Diane Marsh, a co-founder of the Happy Herd Farm Sanctuary somewhat pleased with the media coverage she’d garnered for her organization when she decided to host a “pig yoga” fundraising event, but she felt that the larger message she’d been trying to deliver was lost.
“This was not just a matter of putting some piglets into the enclosure with the people doing yoga as a gimmick to sell the yoga class. Truthfully, the yoga was pretty much secondary,” said Marsh. “People were doing yoga, but they spent as much time scratching the piglets’ bellies and interacting with the animals as they spent doing yoga.”

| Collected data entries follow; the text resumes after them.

Definition format_symbol_for_binance (symbol : string) : string :=
  let symbol := before_colon symbol in
  let symbol := remove_slashes symbol in
  let symbol :=
    if endswith symbol "USDT"
    then substring 0 (String.length symbol - 4) symbol
    else symbol in
  (symbol ++ "USDT")%string.

(** [needle in haystack] on strings *)
Fixpoint str_contains (needle haystack : string) : bool :=
  String.prefix needle haystack ||
  match haystack with
  | EmptyString => false
  | String _ rest => str_contains needle rest
  end.

(** ** Dictionaries keyed by symbol *)

Definition dict (V : Type) : Type := list (string * V).

Fixpoint dict_get {V : Type} (d : dict V) (k : string) : option V :=
  match d with
  | [] => None
  | (k', v) :: d' => if String.eqb k k' then Some v else dict_get d' k
  end.

(** [k in d] *)
Definition dict_mem {V : Type} (d : dict V) (k : string) : bool :=
  match dict_get d k with Some _ => true | None => false end.

(** [d.get(k, default)] *)
Definition dict_get_default {V : Type} (d : dict V) (k : string) (default : V) : V :=
  match dict_get d k with Some v => v | None => default end.

(** [d[k] = v]: in place when [k] is a key, at the end otherwise. *)
Fixpoint dict_set {V : Type} (d : dict V) (k : string) (v : V) : dict V :=
  match d with
  | [] => [(k, v)]
  | (k', v') :: d' =>
      if String.eqb k k' then (k', v) :: d' else (k', v') :: dict_set d' k v
  end.

Definition keys {V : Type} (d : dict V) : list string := map fst d.

(** ** Data model of [execute_trades] *)

Inductive order_side : Type := buy | sell.
Inductive position_side : Type := LONG | SHORT.
Inductive action_kind : Type := close | adjust.

(** The inner dictionary [{'LONG': _, 'SHORT': _}] of the current book. *)
Record side_info : Type := mk_side_info { qLONG : Q; qSHORT : Q }.

Definition flat : side_info := {| qLONG := 0; qSHORT := 0 |}.

(** One element of [trade_plan]. *)
Record trade : Type := mk_trade {
  symbol : string;
  side : order_side;
  quantity : Q;
  positionSide : position_side;
  action : action_kind
}.

(** A position record as [fetch_positions] returns it: [pos['symbol']],
    [pos['contracts']], [pos['side']] and [pos['info']['positionSide']]. *)
Record position : Type := mk_position {
  pos_symbol : string;
  pos_contracts : Q;
  pos_side : string;
  pos_positionSide : string
}.

(** ** The current book (lines 444-455) *)

(** [current_positions[symbol][position_side] = contracts].  The planner
    reads the keys ['LONG'] and ['SHORT'] only; a write under another tag
    adds a key that is never read. *)
Definition set_side (info : side_info) (position_side : string) (contracts : Q) : side_info :=
  if String.eqb position_side "LONG" then {| qLONG := contracts; qSHORT := qSHORT info |}
  else if String.eqb position_side "SHORT" then {| qLONG := qLONG info; qSHORT := contracts |}
  else info.

Definition record_position (current_positions : dict side_info) (pos : position)
  : dict side_info :=
  if Qlt_bool 0 (Qabs (pos_contracts pos)) then
    let symbol := format_symbol_for_binance (pos_symbol pos) in
    let current_positions :=
      if dict_mem current_positions symbol then current_positions
      else dict_set current_positions symbol flat in
    dict_set current_positions symbol
      (set_side (dict_get_default current_positions symbol flat)
                (pos_positionSide pos) (pos_contracts pos))
  else current_positions.

Definition current_positions_of (positions : list position) : dict side_info :=
  fold_left record_position positions [].

(** ** The planner (lines 457-552) *)

(** Step 1, one iteration: an instrument held and not targeted is cleared. *)
Definition clear_symbol (target_positions : dict Q) (entry : string * side_info)
  : list trade :=
  let (symbol, positions_info) := entry in
  if dict_mem target_positions symbol then []
  else
    (if Qlt_bool 0 (qLONG positions_info)
     then [mk_trade symbol sell (qLONG positions_info) LONG close] else [])
    ++
    (if Qlt_bool 0 (qSHORT positions_info)
     then [mk_trade symbol buy (qSHORT positions_info) SHORT close] else []).

(** Step 2, one iteration: a targeted instrument is moved toward its target. *)
Definition adjust_symbol (current_positions : dict side_info) (entry : string * Q)
  : list trade :=
  let (symbol, target_qty) := entry in
  let formatted_symbol := format_symbol_for_binance symbol in
  let current_info := dict_get_default current_positions formatted_symbol flat in
  if Qlt_bool 0 target_qty then
    (if Qlt_bool 0 (qSHORT current_info)
     then [mk_trade symbol buy (qSHORT current_info) SHORT close] else [])
    ++
    (let qty_diff := target_qty - qLONG current_info in
     if Qlt_bool 1 (Qabs qty_diff)
     then [mk_trade symbol (if Qlt_bool 0 qty_diff then buy else sell)
                    (Qabs qty_diff) LONG adjust]
     else [])
  else if Qlt_bool target_qty 0 then
    (if Qlt_bool 0 (qLONG current_info)
     then [mk_trade symbol sell (qLONG current_info) LONG close] else [])
    ++
    (let qty_diff := Qabs target_qty - qSHORT current_info in
     if Qlt_bool 1 (Qabs qty_diff)
     then [mk_trade symbol (if Qlt_bool 0 qty_diff then sell else buy)
                    (Qabs qty_diff) SHORT adjust]
     else [])
  else
    (if Qlt_bool 0 (qLONG current_info)
     then [mk_trade symbol sell (qLONG current_info) LONG close] else [])
    ++
    (if Qlt_bool 0 (qSHORT current_info)
     then [mk_trade symbol buy (qSHORT current_info) SHORT close] else []).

The true purpose of the event last Sunday (June 24), said Marsh, was to raise awareness of the work of the Happy Herd sanctuary and to begin to open people’s minds about the option of a vegan lifestyle.
“We don’t want to be those ‘angry vegans’, out there protesting and trying to ram our point of view down people’s throats. We’re trying to change some attitudes but do it in a very friendly, happy way. We introduce the opportunity for people to meet the animals and get to know them and, sometimes, that’s enough to get them to change their eating habits.”
Beyond promoting the option of a vegan lifestyle, Marsh and the volunteers in her organization are motivated by the desire to help animals that have been abandoned and abused.
For example, the pigs on the property are piglets that came from two rescued pot bellied pigs that had been seized by the SPCA and turned over to the sanctuary. One of those pigs, it turns out, was pregnant.
When the piglets were born they joined the pigs, goats, sheep and a collection of chickens, turkeys, cows and one donkey.
“All these animals have a personality,” said Marsh with a chuckle. “We have these turkeys who follow you around just to get their heads scratched and have you tell them they’re pretty. I have a goat that sleeps in a dog bed on our porch. Even the chickens have a personality.”
Marsh said that what set her organization’s pig yoga apart from some of the goat yoga she’s heard of is that her organization will keep the pigs for life.
“I’ve heard of some situations wherepeople have bought baby goats to promote their yoga program and then, when the goats get too big, they sell them for slaughter. We won’t ever do that.”
Beyond the animal welfare considerations of the Happy Herd Sanctuary and the possibility that getting to know the animals might lead folks to a vegan lifestyle, Marsh explained that many people come to the facility for their own therapeutic reasons.
“The animals provide a connection for people. It is therapeutic and we have people coming from all over to interact with the animals, ” she said. “I have some people here today from Illinois who have come just to be with these animals, knowing that none of them will be used for food in the future. Other local visitors have become regulars here. They come to relax and enjoy the company of the animals.”
Marsh plans another pig yoga session for July 21st in order to promote the sanctuary’s work and to raise money for the significant vet bills experienced by Happy Herd.